Ich möchte noch einmal meine Aussage von weiter oben wiederholen: Es handelt sich bei dem Projekt „EU-Battlegroup“ per Definition um ein multinationales militärisches Bündnis. Im Bundesverfassungsgesetz vom 26. Oktober 1955 über die Neutralität Österreichs finden wir folgende Formulierung (4):

Der Nationalrat hat beschlossen:

Artikel I.

(1) Zum Zwecke der dauernden Behauptung seiner Unabhängigkeit nach außen und zum Zwecke der Unverletzlichkeit seines Gebietes erklärt Österreich aus freien Stücken seine immerwährende Neutralität. Österreich wird diese mit allen ihm zu Gebote stehenden Mitteln aufrechterhalten und verteidigen.

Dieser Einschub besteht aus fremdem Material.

(** The bucket loop walks the suffixes through [find]. *)
Lemma tails_find s i : find c_dot s = Some i -> tails_after_dot s = drop (i + 1) s :: tails_after_dot (drop (i + 1) s).
Proof.
  intros H. apply find_Some in H as (u & v & -> & Hu & <-).
  assert (Hd : drop (length u + 1) (u ++ c_dot :: v) = v).
  { change (c_dot :: v) with ([c_dot] ++ v). rewrite app_assoc.
    replace (length u + 1)%nat with (length (u ++ [c_dot])) by (rewrite length_app; cbn; lia).
    apply drop_app_length. }
  rewrite Hd. clear Hd. induction u as [|a u IH]; cbn [app tails_after_dot]; [by rewrite Z.eqb_refl|].
  apply not_elem_of_cons in Hu as [Ha Hu]. destruct (Z.eqb_spec a c_dot); [by subst|]. by apply IH.
Qed.

Lemma tails_no_dot s : find c_dot s = None -> tails_after_dot s = [].
Proof.
  intros H. apply find_None in H. induction s as [|a s IH]; [done|].
  apply not_elem_of_cons in H as [Ha H]. cbn. destruct (Z.eqb_spec a c_dot); [by subst|]. by apply IH.
Qed.

(** ** Properties *)

(** C20: the two-pointer matcher against the meaning of a wildcard: it
    always ends within its fuel, every match it reports is one, and for a
    text without a star of its own it finds every match. *)
Theorem glob_match_correct pat text :
  (exists r, glob_loop (glob_fuel pat text) pat text 0%nat 0%nat None = Some r)
  /\ (glob_match pat text = true -> glob pat text)
  /\ (c_star ∉ text -> glob pat text -> glob_match pat text = true).
Proof.
  split; [apply glob_loop_terminates|]. split; [apply glob_match_sound|apply glob_match_complete].
Qed.

Lemma glob_match_correct_witness :
  glob (lit "a*d") (lit "abcd") /\ glob_match (lit "a*d") (lit "abcd") = true.
Proof.
  assert (H : glob (lit "a*d") (lit "abcd")).
  { apply (proj1 (proj2 (glob_match_correct (lit "a*d") (lit "abcd")))). vm_compute. reflexivity. }
  split; [exact H|]. apply (proj2 (proj2 (glob_match_correct (lit "a*d") (lit "abcd")))); [|exact H].
  apply contains_char_false. vm_compute. reflexivity.
Defined.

(2) Österreich wird zur Sicherung dieser Zwecke in aller Zukunft keinen militärischen Bündnissen beitreten und die Errichtung militärischer Stützpunkte fremder Staaten auf seinem Gebiete nicht zulassen.

Artikel II.

Mit der Vollziehung dieses Bundesverfassungsgesetzes ist die Bundesregierung betraut.

Mit der Vollziehung dieses Bundesverfassungsgesetzes ist also die Bundesregierung betraut? Ich stelle mir hier die Frage: Was passiert eigentlich wenn man gegen ein Bundesverfassungsgesetz verstößt? Im Artikel 1 „schwärmt“ man hier von der vielzitierten „immerwährenden Neutralität“. Im Artikel 2 „bekräftigt“ man, dass Österreich in „aller Zukunft keinen militärischen Bündnissen beitreten“ wird. Wow. Starker Tobak. Nur: Wie sieht denn eigentlich jetzt die Realität aus? Was ist die EU-Battlegroup nun wirklich – und noch viel wichtiger – welche Auswirkungen hat die Teilnahme der Republik Österreich an der EU-Kampftruppe auf das Bundesverfassungsgesetz über die Neutralität Österreichs? Ist dieses Bundesverfassungsgesetz noch zeitgemäß?

Rechtliche Bedenken?

Ich frage mich auch, warum in der österreichischen Mainstream-Presse kaum Berichte über „Joint Derby 16“ auftauchen. Durchaus unterschiedlich fällt nämlich die Bewertung bei der deutschen Mainstream-Presse aus. Hier berichten mehrere (oder eigentlich alle) Redaktionen darüber. In einem Online-Bericht von n-tv am 11. April 2016 können wir beispielsweise unter der Überschrift „Mehr als zwei Jahre Vorbereitung: Bundeswehr startet großes Manöver“ unter anderem nachlesen:

„Die Bundeswehr stellt dabei mit etwa 800 Soldaten das größte Kontingent. Beteiligt sind ferner zahlreiche Soldaten aus den Niederlanden, Österreich, Tschechien und Luxemburg sowie Experten vieler anderer Streitkräfte, darunter der USA, Spaniens und Ungarns…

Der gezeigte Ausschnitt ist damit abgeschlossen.